__Data entries__.

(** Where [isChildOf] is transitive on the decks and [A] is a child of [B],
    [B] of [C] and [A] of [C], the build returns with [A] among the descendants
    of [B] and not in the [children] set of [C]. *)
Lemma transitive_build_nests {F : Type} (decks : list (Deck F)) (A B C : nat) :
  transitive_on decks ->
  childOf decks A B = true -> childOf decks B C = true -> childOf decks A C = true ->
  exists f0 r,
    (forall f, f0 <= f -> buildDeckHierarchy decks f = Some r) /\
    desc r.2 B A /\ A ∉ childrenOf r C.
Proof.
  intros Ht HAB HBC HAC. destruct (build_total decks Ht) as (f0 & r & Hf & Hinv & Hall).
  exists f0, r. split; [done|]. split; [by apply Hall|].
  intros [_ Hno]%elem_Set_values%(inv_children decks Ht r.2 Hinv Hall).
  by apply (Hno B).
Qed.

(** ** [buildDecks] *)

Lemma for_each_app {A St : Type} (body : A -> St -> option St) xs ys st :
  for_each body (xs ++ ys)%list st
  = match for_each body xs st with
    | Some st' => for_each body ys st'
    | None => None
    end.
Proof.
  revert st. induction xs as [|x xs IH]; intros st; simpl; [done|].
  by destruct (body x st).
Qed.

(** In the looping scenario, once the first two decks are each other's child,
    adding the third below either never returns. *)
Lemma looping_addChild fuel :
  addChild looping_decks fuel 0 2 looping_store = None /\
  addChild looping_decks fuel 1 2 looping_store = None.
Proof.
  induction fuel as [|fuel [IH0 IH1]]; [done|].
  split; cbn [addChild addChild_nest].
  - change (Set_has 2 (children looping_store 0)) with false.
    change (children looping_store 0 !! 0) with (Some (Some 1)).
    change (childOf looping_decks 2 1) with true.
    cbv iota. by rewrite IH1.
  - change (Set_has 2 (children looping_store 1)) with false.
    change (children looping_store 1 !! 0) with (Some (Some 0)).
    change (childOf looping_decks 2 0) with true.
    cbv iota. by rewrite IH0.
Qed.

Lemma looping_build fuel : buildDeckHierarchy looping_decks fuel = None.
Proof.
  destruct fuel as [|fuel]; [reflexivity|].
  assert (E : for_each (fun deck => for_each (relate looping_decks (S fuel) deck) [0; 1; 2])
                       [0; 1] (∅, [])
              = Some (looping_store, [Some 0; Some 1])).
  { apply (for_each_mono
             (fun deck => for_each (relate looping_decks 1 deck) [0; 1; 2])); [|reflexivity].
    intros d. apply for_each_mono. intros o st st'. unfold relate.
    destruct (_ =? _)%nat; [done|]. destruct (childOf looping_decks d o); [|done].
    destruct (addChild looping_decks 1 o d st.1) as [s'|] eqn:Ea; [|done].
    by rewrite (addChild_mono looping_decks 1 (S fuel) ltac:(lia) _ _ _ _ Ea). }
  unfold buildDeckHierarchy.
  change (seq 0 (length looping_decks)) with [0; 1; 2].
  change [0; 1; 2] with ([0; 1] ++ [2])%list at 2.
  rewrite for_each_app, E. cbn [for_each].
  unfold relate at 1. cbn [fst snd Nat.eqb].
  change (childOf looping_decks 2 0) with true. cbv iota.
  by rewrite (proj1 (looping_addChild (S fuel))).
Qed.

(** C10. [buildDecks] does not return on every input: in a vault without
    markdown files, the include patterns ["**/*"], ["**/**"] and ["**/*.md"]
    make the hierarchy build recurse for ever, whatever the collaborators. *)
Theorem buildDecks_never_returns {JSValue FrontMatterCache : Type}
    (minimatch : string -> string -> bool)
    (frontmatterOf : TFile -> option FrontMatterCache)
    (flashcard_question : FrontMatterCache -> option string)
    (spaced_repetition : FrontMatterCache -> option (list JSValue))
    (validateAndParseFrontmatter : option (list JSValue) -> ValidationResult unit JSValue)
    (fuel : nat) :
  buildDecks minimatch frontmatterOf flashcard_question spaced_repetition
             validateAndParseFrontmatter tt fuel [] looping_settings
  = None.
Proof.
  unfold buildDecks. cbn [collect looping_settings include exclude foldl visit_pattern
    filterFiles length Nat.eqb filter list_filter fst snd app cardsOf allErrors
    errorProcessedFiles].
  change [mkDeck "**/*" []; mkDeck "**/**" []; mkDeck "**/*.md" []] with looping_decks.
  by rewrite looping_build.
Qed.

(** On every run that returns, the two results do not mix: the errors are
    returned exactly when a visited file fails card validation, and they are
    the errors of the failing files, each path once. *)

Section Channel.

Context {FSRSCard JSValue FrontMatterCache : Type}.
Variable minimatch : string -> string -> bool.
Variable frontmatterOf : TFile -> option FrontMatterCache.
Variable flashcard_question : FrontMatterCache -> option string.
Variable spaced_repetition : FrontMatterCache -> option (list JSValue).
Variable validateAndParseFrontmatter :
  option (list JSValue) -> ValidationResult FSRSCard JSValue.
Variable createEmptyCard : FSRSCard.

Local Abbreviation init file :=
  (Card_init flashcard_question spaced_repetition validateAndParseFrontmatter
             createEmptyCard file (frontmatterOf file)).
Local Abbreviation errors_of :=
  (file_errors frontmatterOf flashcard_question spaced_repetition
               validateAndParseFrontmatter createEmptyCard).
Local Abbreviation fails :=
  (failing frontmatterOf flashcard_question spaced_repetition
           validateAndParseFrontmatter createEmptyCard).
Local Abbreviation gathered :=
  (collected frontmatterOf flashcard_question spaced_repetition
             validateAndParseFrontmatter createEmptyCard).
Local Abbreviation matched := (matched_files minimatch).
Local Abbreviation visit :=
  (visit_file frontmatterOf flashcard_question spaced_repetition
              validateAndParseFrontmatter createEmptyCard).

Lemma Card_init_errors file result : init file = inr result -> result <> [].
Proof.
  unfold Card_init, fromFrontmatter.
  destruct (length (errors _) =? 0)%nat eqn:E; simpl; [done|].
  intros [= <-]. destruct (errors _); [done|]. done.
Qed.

__Problem details__. Only a number is expected here: the tally of lines above that contain "apply". Please write nothing more.

__Answer for the task__. 4